はたして北京五輪がこのまま成功してしまっていいものか

鳥の巣近くで『チベットに自由を』 垂れ幕の英米人拘束 国外退去

http://www.tokyo-np.co.jp/article/world/news/CK2008080702000124.html

 チベットにおける虐殺行為とそれに対する抗議も、四川大地震の大災害で一つ蓋が閉じられたような気になってしまっているが、いぜんとして中国共産党によるチベット人への弾圧、チベット文化の圧殺は続いているし、あるいはオリンピックそのものが大きな大きなデコイとなって、陰でさらなる弾圧が進むやもしれない。さすがにこの段階にあって、出場選手たちにボイコットを求めるような気はなくなってきてしまったが、果たしてこのまま北京五輪が滞りなく開催され、閉幕していいものかどうかという疑念のようなものが頭をちらついている。

ダライ・ラマ法王特使ロディ・ギャリ氏は「北京オリンピックが無分別な妨害を受けることなく開催され、中国が国家としてさらに自信をつけることはチベット人にとってもよい結果をもたらす」と述べた。

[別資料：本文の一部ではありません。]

(** * LZW encoder (lzwencode.c): shallow embedding and verification

    The development embeds the encoding half of the LZW library:
    [MakeKey], [MakeNode], [FindDictionaryEntry], [PutCodeWord], [FreeTree]
    and the driver [LZWEncodeFile].

    Modelling choices.
    - [unsigned int] is a 32-bit value carried in [Z]; every operation that
      can wrap in C is written with an explicit [mod 2^32]
      ([unsigned char] with [mod 2^8]).
    - The dictionary is a binary tree of [malloc]'d nodes that the driver
      mutates through the pointer returned by the search
      ([node->left = tmp]).  It is modelled as a store: [heap] is the list
      of all nodes in allocation order, a pointer is an index into it and
      [NULL] is [None].  [MakeNode] appends a node; an assignment through a
      pointer is an in-place update of the store.  Allocation is assumed to
      succeed (the [exit(EXIT_FAILURE)] branch of [MakeNode] is outside the
      model).
    - The input file is the list of its bytes; [fgetc] takes the head and
      reports [EOF] on the empty list.  [LZWEncodeFile] is the driver from
      the point where both files are open to the last code word;
      [LZWEncodeFile_named] is the whole function: it adds the calls that
      open and close the files, recorded in order with their outcome, and
      the teardown of the dictionary.
    - [free] works on the set of the nodes that are live: [FreeTree] fails
      with [WildPointer] when it reads or frees a node that is not.
    - The bit file is the list of the calls [PutCodeWord(code, codeLen)] in
      order: the bit-level writer [BitFilePutBitsNum] belongs to another
      library.  [stderr] is the list of the lines printed to it.
    - C loops whose termination is not structural take a fuel argument and
      fail with [OutOfFuel] when it runs out; the theorems show that the
      fuel handed over by the driver is always enough.

    Layout: the model; the vocabulary of the properties; the lemmas (the
    key, the search on a well-formed store, insertion, the width
    controller, the invariant of the main loop, whole runs, a long run of
    one byte); then the claims C1 to C10, each with its statement; then
    further properties of the code: the strings that the codes stand for
    and the code stream, the teardown of the tree, the exit paths. *)

From Stdlib Require Import ZArith Lia Bool Wellfounded.
From Stdlib Require Import Strings.Byte.
From stdpp Require Import base list strings gmap.

Local Open Scope Z_scope.

(** ** Outcomes of a run *)

Inductive fault : Type :=
  | NullDeref      (* a field of a NULL pointer is read or written *)
  | WildPointer    (* a pointer that designates no allocated node *)
  | OutOfFuel.     (* a loop did not finish within its fuel *)

Inductive result (A : Type) : Type :=
  | Ok (a : A)
  | Fault (f : fault).

Arguments Ok {A} a.
Arguments Fault {A} f.

Definition rbind {A B : Type} (r : result A) (k : A -> result B) : result B :=
  match r with
  | Ok a => k a
  | Fault f => Fault f
  end.

Notation "x <-- r ;; k" := (rbind r (fun x => k))
  (at level 100, r at next level, right associativity).

(** ** Constants and macros *)

Definition CHAR_BIT : Z := 8.
Definition UINT_MOD : Z := 2 ^ 32.
Definition UCHAR_MOD : Z := 2 ^ 8.
Definition EOF : Z := -1.

Definition MIN_CODE_LEN : Z := 9.
Definition MAX_CODE_LEN : Z := 20.
Definition FIRST_CODE : Z := Z.shiftl 1 CHAR_BIT.
Definition MAX_CODES : Z := Z.shiftl 1 MAX_CODE_LEN.

(* #define CURRENT_MAX_CODES(BITS) ((unsigned int)(1 << (BITS))) *)
Definition CURRENT_MAX_CODES (BITS : Z) : Z := Z.shiftl 1 BITS mod UINT_MOD.

(** ** The dictionary tree *)

(* A pointer to a dictionary node: an index into the store, or NULL. *)
Abbreviation ptr := (option nat) (only parsing).

Record dict_node_t : Type := mk_dict_node {
  codeWord : Z;        (* code word for this entry *)
  suffixChar : Z;      (* last char in encoded string *)
  prefixCode : Z;      (* code for remaining chars in string *)
  left : ptr;          (* child with < key *)
  right : ptr          (* child with >= key *)
}.

Definition set_left (n : dict_node_t) (p : ptr) : dict_node_t :=
  mk_dict_node (codeWord n) (suffixChar n) (prefixCode n) p (right n).

Definition set_right (n : dict_node_t) (p : ptr) : dict_node_t :=
  mk_dict_node (codeWord n) (suffixChar n) (prefixCode n) (left n) p.

(* unsigned int MakeKey(unsigned int prefixCode, unsigned char suffixChar) *)
Definition MakeKey (prefixCode suffixChar : Z) : Z :=
  let key := Z.land suffixChar 0xF0 in
  let key := Z.shiftl key MAX_CODE_LEN mod UINT_MOD in
  let key := Z.lor key (Z.shiftl prefixCode 4 mod UINT_MOD) in
  let key := Z.lor key (Z.land suffixChar 0x0F) in
  key.

(* dict_node_t *MakeNode(codeWord, prefixCode, suffixChar): the new node is
   the next cell of the store, both children NULL. *)
Definition MakeNode (heap : list dict_node_t) (codeWord prefixCode suffixChar : Z)
  : list dict_node_t * nat :=
  (heap ++ [mk_dict_node codeWord (suffixChar mod UCHAR_MOD) prefixCode None None],
   length heap).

http://www.tibethouse.jp/news_release/2008/080724_gyari.html

「中国は大国です。経済的にも政治的にもその力をさらに増しつつあります。ところがチベット問題のようなこととなると、まるで自信がないのです」

 これがダライ・ラマ法王の、チベット亡命政府の見解であって、これこそ仏教を弾圧するその相手すらも拝むという仏教徒的態度ではないかと、僭越ながら思う次第なのであって、事実がこのように、すなわち五輪開催によって中国政府が人権面や平和の面でも先進国、もちろん先進国と自負する我が日本やアメリカその他の国がどれだけ立派かというととんでもないといった面が、問題が存在することは否めないけれども、目くそと鼻くそのどちらがましかはよくわからないが、やはり日本と中国を比べたら日本の方がまだましなくそであることについてはくそなりの自信を持つとして、まあこちらの常識の範囲に入ってきて、チベットその他の異民族に対しても大国の寛容さを持つようになれば言うことはない。
 ……のだけれども、そう簡単にいくかというといってほしいながらも少々疑わしくも思い、むしろ逆の方に針が振れて固定されてしまうのではないかという、そんな予感を昨今の報道から抱かないわけにもいかない。各国のとりあえず五輪だからという配慮の中、テロ対策を標榜する異民族弾圧や自国民への監視、政府批判者への取り締まりや、住民への強引な立ち退き要求、毒ギョーザ事件へのほっかむりなど、これらが「とりあえず五輪」の後にも、「あれで五輪が大丈夫だったのだ。五輪は成功したのだから、われわれは今のわれわれのやり方で先進国になったのだ」と、そんな自信をつけられてしまうのではないかという心配だ。あの巨大国家のきしみがさらに進んでいって、暴発するようなことがあれば、あの大陸がどうなるのかというと想像がつかないが、日本に影響がないということはありえず、それは単に地理的な距離などというものではなく、この不安定な世界経済に致命傷を与えかねないことではないだろうか。
 だからといって、風船が大きくなりすぎて破裂する前に針を刺して、被害を小さくするようなことがいいことなのか、それができるのかどうか。すなわち、五輪を不成功させて何かよいことがあるだろうか。何をもって成功、不成功と言えるかわからないところもあるが、たとえば大勢の被害者が出るようなテロが起こってはならないし、競技者の努力が台無しになるような事態も見たくはない。では、いったい、どんな方法があるというのか。五輪は成功しつつ、しかも中国に対して考え方をあらためさせるようなアピールとは……。
 もう、ここからは夢想、妄想の話であるが、私が想像するのは、そのたった一つの冴えたやり方とは、ユーモアによるものではないかと思えてならない。フィリップ・K・ディックが『いたずらの問題』で描いたようなユーモアカート・ヴォネガットが描き続けた何か。私にはそんなSFじみた妄想しかできないが、中国共産党幹部すらもくすりとさせ、考えをあらためざるをえないような、そんな何かが起こりはしないかと、寸毫の期待をいだきたいと思う。もしそれが世界を代表する人類ともいえるアスリートたちの手によって行われたなら、さぞかしすばらしいものとなるだろう。現実には政治的な交渉の積み重ねや懸命で地道なアピールを続けるよりないのかもしれないが、決定的な一撃、誰も傷つかないような一撃を私は夢みたい。愚かで、非現実的でも、一発の爆弾で嫌いな存在が消え去るような想像よりも、こっちの方がずいぶんましじゃないかと、このくそは思う。